» **EXERCISE**:
Bring together every line in the data that includes "directorPending".

» **DATASET EXTRACT**:
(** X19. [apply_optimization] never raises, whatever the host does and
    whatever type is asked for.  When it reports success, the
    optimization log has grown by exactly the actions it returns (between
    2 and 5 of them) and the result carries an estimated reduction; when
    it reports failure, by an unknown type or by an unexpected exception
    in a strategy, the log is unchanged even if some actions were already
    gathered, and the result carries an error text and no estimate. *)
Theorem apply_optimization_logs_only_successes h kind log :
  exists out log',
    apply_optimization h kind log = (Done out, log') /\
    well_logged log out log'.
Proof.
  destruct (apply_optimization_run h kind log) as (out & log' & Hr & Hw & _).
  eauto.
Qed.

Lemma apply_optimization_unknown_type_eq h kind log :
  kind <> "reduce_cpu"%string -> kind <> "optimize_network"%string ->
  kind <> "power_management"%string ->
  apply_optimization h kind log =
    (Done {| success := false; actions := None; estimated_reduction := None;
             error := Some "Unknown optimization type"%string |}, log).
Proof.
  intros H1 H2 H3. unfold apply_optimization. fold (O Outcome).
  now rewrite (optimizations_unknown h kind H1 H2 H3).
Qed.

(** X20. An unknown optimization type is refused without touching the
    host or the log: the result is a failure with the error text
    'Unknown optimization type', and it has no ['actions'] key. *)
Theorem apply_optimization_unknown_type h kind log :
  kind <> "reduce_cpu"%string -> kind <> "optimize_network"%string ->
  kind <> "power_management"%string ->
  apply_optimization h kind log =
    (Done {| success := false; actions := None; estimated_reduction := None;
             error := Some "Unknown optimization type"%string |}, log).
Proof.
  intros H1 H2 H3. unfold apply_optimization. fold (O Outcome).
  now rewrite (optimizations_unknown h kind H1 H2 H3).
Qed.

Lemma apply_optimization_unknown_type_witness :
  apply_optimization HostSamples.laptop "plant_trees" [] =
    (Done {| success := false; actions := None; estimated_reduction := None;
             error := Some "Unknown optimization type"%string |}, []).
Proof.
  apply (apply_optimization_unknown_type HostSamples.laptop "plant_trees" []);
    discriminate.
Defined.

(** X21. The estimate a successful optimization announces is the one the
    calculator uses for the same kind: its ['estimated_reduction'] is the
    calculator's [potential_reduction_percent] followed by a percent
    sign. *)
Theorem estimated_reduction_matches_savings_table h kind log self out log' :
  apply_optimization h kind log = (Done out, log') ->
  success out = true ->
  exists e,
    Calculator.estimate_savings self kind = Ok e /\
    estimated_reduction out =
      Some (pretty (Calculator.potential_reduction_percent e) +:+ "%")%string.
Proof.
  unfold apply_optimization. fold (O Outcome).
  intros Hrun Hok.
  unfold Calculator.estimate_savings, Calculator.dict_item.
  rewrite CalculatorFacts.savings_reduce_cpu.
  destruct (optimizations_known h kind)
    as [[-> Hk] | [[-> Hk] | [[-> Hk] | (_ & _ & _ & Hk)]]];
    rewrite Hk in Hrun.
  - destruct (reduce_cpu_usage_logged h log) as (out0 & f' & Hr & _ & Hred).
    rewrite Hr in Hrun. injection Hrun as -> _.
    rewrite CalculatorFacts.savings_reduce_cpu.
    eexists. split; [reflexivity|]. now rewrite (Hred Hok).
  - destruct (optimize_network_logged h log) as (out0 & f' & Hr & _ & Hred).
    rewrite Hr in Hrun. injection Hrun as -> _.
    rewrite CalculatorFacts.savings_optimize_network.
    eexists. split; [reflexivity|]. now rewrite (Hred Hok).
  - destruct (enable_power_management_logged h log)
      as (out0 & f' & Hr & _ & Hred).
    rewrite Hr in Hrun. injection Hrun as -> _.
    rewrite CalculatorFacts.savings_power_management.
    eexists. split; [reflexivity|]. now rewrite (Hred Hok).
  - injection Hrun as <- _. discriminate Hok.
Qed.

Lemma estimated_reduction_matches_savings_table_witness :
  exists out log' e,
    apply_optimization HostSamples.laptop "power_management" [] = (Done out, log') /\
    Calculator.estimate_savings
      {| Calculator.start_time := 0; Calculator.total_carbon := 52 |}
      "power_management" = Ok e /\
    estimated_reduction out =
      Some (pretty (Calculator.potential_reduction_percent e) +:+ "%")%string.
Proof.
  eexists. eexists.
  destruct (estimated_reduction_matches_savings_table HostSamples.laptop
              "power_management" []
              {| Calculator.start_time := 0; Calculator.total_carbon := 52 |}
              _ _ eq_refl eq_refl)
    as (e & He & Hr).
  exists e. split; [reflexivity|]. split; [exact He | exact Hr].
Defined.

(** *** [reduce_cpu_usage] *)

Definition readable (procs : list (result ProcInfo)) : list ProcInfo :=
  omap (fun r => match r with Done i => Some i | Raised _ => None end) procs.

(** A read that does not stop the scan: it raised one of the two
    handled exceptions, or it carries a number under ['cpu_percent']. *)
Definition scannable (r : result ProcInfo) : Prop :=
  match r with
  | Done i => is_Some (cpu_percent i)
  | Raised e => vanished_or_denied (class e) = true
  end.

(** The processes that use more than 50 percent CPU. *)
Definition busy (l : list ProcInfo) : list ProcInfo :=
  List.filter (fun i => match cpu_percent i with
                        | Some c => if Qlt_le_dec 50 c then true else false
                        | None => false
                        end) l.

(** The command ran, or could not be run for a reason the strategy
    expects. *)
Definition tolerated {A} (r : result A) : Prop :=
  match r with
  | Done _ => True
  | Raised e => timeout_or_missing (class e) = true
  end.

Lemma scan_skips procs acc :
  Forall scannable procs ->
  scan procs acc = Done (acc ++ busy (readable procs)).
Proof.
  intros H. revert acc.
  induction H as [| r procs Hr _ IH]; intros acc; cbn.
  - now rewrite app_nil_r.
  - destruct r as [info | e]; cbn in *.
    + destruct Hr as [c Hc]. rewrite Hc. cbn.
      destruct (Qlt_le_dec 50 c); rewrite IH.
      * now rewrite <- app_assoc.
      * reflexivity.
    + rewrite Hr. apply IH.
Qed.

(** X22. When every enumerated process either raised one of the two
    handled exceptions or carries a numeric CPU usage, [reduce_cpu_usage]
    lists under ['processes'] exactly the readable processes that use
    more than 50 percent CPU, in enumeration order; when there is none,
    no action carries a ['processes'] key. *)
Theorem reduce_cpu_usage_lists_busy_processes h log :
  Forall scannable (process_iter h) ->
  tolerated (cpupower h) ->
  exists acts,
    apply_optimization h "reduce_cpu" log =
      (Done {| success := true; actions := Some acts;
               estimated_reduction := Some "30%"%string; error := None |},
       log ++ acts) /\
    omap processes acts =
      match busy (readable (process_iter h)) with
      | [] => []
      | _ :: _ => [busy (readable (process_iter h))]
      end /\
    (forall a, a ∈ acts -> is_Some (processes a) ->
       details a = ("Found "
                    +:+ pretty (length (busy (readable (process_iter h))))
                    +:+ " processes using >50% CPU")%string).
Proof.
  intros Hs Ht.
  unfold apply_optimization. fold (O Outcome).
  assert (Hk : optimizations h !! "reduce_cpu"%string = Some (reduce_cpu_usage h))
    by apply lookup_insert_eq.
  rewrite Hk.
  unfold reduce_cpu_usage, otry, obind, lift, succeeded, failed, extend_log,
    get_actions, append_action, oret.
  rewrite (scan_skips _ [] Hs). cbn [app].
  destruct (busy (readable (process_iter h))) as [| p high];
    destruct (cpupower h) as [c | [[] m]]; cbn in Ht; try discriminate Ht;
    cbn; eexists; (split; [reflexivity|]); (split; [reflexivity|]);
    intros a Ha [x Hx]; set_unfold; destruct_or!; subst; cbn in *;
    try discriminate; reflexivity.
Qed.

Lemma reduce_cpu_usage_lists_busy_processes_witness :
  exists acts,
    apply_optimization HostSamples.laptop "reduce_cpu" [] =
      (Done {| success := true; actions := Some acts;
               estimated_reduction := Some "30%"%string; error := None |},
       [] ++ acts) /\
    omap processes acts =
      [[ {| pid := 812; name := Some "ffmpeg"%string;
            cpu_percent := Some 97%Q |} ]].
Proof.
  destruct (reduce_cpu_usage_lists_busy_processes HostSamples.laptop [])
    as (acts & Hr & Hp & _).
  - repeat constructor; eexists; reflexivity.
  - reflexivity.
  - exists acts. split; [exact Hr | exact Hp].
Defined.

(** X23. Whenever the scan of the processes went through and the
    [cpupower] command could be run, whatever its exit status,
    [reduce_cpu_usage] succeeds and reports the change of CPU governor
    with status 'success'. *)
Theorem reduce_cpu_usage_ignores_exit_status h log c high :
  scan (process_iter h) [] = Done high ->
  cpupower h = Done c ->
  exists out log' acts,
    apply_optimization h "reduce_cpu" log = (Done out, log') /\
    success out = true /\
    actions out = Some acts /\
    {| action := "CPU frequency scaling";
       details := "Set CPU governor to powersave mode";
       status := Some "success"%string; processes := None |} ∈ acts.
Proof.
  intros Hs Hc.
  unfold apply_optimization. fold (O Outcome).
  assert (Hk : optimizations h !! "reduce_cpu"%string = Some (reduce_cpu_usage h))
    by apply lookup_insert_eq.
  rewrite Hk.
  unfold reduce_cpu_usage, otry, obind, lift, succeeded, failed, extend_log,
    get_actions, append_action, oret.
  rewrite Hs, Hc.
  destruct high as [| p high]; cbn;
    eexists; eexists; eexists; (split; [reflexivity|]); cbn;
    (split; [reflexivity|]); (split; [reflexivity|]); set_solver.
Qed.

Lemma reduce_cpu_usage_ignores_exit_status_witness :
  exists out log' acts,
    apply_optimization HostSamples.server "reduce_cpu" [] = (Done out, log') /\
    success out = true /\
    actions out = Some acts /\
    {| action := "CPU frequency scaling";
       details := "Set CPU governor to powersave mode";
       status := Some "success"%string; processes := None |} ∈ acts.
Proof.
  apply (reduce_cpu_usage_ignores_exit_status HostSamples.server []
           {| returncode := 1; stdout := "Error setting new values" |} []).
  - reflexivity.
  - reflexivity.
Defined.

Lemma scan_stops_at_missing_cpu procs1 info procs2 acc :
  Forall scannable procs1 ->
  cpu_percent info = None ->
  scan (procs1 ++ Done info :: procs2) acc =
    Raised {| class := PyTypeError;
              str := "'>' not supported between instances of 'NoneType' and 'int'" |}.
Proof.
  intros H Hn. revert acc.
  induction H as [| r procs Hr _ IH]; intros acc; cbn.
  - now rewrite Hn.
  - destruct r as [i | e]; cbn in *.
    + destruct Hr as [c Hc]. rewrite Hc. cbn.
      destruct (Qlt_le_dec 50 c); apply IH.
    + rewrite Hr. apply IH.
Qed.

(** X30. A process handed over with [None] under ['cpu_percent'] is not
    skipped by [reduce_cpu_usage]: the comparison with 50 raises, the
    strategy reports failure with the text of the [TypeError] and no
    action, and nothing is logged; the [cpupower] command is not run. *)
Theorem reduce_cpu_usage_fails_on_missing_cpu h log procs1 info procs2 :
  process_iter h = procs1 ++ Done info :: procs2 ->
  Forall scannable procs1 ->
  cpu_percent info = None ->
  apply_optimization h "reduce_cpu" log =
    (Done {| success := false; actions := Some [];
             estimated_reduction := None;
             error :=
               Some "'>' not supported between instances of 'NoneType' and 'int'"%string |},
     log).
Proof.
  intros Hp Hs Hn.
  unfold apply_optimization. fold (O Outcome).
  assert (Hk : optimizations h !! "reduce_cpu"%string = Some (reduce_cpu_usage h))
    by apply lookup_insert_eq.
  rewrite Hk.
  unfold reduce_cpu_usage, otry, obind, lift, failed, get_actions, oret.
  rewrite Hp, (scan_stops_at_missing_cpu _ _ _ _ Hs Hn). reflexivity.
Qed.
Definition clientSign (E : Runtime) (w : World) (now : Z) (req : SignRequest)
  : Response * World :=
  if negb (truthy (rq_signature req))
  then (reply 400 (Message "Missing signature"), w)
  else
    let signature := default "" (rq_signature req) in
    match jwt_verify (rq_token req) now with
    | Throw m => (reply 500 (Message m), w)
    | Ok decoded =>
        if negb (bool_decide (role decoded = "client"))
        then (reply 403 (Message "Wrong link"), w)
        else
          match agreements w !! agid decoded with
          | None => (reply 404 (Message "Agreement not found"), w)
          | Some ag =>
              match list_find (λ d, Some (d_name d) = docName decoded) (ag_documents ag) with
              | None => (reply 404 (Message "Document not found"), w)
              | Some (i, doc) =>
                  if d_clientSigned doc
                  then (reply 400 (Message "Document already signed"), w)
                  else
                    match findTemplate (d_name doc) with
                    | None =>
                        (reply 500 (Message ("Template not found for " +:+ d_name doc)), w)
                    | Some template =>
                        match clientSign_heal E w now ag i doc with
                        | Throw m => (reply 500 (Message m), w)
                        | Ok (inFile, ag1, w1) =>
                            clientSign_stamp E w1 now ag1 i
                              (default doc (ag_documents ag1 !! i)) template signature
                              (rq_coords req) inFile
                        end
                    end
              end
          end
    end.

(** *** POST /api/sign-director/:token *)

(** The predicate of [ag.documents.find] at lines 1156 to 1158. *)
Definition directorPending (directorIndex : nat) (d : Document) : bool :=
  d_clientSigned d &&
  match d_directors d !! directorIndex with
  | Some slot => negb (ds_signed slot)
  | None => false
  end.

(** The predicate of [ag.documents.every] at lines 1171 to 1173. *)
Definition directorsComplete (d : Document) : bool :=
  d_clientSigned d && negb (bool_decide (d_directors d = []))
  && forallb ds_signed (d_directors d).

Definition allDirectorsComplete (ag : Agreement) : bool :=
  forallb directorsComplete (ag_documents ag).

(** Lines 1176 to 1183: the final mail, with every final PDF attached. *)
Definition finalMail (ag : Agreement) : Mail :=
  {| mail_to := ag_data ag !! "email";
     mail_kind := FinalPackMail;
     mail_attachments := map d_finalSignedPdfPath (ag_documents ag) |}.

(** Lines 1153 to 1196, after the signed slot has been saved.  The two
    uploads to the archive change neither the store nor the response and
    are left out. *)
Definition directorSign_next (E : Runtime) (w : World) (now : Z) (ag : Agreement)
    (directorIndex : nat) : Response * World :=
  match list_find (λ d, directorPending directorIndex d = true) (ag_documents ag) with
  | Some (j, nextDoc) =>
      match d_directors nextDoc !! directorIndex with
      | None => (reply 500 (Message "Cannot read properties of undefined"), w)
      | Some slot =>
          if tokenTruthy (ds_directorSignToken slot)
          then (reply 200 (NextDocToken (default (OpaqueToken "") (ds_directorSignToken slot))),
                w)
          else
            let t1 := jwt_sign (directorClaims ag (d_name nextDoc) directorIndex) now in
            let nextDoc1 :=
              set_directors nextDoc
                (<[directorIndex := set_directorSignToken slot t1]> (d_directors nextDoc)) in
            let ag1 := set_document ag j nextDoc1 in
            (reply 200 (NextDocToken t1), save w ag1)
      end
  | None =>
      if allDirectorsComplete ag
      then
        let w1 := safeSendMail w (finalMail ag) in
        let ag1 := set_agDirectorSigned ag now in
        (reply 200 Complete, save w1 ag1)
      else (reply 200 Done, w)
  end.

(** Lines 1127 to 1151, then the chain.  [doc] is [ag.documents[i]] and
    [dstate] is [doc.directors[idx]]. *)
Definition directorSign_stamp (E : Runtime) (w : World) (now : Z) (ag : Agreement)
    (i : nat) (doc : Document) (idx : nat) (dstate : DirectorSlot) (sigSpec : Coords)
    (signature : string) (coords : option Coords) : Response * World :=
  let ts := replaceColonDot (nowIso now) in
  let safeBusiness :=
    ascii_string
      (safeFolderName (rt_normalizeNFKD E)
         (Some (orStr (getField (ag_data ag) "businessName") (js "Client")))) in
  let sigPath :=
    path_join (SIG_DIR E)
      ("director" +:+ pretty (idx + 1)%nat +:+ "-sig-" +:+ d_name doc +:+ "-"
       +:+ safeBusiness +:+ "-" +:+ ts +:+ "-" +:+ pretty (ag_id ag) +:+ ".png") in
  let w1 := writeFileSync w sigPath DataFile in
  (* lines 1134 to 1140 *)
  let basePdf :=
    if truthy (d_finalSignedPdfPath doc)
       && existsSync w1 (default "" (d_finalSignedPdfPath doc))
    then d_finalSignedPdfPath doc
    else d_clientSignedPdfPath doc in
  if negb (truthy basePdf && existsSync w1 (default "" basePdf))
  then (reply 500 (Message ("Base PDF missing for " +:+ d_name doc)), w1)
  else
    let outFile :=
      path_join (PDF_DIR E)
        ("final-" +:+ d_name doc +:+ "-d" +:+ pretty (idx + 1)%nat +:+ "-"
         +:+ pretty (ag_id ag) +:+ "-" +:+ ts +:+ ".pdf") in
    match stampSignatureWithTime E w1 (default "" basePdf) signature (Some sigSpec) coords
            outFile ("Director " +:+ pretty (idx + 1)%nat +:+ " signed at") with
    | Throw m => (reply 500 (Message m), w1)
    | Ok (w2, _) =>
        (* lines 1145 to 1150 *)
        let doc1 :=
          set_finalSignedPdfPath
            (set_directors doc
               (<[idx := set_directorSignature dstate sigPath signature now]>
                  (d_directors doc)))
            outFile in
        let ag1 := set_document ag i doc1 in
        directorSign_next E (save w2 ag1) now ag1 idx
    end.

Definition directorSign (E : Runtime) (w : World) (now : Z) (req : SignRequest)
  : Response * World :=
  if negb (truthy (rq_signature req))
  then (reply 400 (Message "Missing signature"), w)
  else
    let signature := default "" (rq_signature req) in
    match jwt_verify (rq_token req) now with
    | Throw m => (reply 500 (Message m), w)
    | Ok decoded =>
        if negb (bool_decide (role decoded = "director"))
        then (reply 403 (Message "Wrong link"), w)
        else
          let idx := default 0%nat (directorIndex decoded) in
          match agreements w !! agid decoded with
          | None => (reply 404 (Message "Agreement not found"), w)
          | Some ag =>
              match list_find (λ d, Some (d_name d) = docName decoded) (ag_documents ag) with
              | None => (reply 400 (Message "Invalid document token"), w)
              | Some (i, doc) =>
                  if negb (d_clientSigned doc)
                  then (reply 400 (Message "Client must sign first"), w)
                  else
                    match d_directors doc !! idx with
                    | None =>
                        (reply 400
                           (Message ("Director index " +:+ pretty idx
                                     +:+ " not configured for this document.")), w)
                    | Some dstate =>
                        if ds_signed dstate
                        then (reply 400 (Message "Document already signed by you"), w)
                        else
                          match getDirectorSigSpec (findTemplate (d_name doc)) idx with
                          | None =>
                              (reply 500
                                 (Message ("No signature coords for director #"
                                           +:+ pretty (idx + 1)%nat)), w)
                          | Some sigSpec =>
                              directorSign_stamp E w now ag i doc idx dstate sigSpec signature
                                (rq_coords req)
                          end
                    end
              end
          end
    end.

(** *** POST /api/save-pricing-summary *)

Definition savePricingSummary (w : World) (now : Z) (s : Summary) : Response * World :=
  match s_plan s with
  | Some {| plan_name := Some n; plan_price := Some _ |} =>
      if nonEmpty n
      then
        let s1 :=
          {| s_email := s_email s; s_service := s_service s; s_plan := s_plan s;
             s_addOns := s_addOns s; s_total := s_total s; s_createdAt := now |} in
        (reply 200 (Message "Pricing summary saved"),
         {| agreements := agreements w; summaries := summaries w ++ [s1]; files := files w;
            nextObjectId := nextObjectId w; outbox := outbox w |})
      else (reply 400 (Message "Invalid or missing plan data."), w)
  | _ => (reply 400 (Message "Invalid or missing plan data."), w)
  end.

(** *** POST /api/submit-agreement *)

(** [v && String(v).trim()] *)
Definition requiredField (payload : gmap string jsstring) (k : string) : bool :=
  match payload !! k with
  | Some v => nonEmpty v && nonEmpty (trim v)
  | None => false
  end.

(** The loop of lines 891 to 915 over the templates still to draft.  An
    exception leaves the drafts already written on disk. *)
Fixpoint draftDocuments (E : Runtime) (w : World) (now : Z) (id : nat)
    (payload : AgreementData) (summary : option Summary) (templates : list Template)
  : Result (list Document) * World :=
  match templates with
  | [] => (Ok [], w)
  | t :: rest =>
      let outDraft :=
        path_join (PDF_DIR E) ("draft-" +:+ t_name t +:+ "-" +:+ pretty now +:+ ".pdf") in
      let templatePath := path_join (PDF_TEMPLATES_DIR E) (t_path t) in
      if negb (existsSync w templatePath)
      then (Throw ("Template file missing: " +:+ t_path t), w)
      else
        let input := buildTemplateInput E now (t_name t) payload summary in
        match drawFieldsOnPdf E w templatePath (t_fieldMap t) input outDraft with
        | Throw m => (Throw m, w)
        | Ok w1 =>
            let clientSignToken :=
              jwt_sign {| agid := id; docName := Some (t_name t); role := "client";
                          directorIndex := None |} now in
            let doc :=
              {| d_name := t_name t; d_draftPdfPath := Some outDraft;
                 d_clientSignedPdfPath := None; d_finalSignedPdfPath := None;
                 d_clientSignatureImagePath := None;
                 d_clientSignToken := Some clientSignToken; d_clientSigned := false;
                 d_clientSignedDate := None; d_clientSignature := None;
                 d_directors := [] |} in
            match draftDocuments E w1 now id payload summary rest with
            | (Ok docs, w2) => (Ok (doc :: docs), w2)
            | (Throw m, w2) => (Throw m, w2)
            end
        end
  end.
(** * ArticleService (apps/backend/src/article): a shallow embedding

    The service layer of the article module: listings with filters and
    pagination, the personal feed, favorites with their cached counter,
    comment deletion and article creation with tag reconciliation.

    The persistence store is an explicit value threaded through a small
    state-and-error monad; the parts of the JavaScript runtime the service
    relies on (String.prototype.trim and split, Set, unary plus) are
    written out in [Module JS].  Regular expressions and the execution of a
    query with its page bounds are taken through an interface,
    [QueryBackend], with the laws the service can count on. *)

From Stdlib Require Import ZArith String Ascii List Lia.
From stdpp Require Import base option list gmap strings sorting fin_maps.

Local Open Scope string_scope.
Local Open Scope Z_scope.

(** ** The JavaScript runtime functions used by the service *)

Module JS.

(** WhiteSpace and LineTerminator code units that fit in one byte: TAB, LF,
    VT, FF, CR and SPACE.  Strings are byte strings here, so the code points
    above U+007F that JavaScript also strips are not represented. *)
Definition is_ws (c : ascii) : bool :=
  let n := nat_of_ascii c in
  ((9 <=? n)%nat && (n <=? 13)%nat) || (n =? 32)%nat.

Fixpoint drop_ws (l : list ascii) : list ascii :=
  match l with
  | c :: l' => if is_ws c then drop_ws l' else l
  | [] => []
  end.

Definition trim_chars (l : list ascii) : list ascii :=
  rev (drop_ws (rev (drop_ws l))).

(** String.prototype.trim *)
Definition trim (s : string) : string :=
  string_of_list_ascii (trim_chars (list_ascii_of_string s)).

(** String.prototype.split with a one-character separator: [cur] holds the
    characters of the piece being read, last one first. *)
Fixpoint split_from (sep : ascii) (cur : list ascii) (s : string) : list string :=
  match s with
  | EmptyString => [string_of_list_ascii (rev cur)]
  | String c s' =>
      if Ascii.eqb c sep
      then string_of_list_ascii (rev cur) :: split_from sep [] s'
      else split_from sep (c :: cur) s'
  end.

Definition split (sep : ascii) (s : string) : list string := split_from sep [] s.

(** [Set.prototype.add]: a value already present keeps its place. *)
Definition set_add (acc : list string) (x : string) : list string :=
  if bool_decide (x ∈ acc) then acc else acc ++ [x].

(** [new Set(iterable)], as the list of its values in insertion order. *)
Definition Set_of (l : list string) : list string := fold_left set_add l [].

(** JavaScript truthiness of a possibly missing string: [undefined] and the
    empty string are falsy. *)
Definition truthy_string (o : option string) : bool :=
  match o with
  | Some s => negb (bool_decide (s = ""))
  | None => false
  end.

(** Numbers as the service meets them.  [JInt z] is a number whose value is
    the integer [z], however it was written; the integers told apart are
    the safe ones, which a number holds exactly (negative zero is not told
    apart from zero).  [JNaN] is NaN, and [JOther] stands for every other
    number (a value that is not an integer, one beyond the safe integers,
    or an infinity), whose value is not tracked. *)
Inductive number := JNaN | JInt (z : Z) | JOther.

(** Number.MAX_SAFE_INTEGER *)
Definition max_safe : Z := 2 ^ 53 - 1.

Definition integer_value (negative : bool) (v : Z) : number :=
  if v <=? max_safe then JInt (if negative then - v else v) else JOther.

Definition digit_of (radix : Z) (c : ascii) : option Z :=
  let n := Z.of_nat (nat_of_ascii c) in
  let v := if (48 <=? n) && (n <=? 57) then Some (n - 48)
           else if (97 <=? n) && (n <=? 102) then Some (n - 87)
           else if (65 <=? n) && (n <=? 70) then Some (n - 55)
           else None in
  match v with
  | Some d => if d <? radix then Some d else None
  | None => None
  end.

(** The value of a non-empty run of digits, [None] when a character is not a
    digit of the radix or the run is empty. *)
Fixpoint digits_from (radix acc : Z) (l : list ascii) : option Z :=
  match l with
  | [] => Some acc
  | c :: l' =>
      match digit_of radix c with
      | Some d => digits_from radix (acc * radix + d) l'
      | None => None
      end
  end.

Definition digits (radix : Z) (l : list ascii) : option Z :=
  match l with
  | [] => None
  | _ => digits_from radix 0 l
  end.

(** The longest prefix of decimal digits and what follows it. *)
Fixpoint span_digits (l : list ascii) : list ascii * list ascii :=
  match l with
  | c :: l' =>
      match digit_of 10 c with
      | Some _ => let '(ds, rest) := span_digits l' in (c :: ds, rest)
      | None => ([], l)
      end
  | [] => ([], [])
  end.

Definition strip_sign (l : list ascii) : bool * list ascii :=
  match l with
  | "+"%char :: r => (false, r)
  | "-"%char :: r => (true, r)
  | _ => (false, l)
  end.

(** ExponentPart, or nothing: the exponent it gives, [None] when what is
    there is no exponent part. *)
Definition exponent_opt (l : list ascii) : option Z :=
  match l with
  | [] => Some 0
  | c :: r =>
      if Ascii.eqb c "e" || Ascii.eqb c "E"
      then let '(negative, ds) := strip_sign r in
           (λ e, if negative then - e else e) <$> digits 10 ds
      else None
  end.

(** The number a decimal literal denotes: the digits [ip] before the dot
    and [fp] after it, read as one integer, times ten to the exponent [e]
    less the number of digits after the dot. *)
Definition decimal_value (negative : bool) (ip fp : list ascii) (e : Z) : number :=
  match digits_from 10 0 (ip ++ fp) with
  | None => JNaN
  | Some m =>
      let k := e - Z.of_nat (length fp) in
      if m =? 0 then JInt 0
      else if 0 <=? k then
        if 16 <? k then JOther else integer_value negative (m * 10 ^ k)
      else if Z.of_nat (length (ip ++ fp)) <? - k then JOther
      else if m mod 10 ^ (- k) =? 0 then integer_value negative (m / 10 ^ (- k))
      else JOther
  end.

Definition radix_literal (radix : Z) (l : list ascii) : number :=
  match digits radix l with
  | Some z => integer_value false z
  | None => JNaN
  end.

» **EXERCISE SOLUTION**:
Definition directorPending (directorIndex : nat) (d : Document) : bool :=
  match list_find (λ d, directorPending directorIndex d = true) (ag_documents ag) with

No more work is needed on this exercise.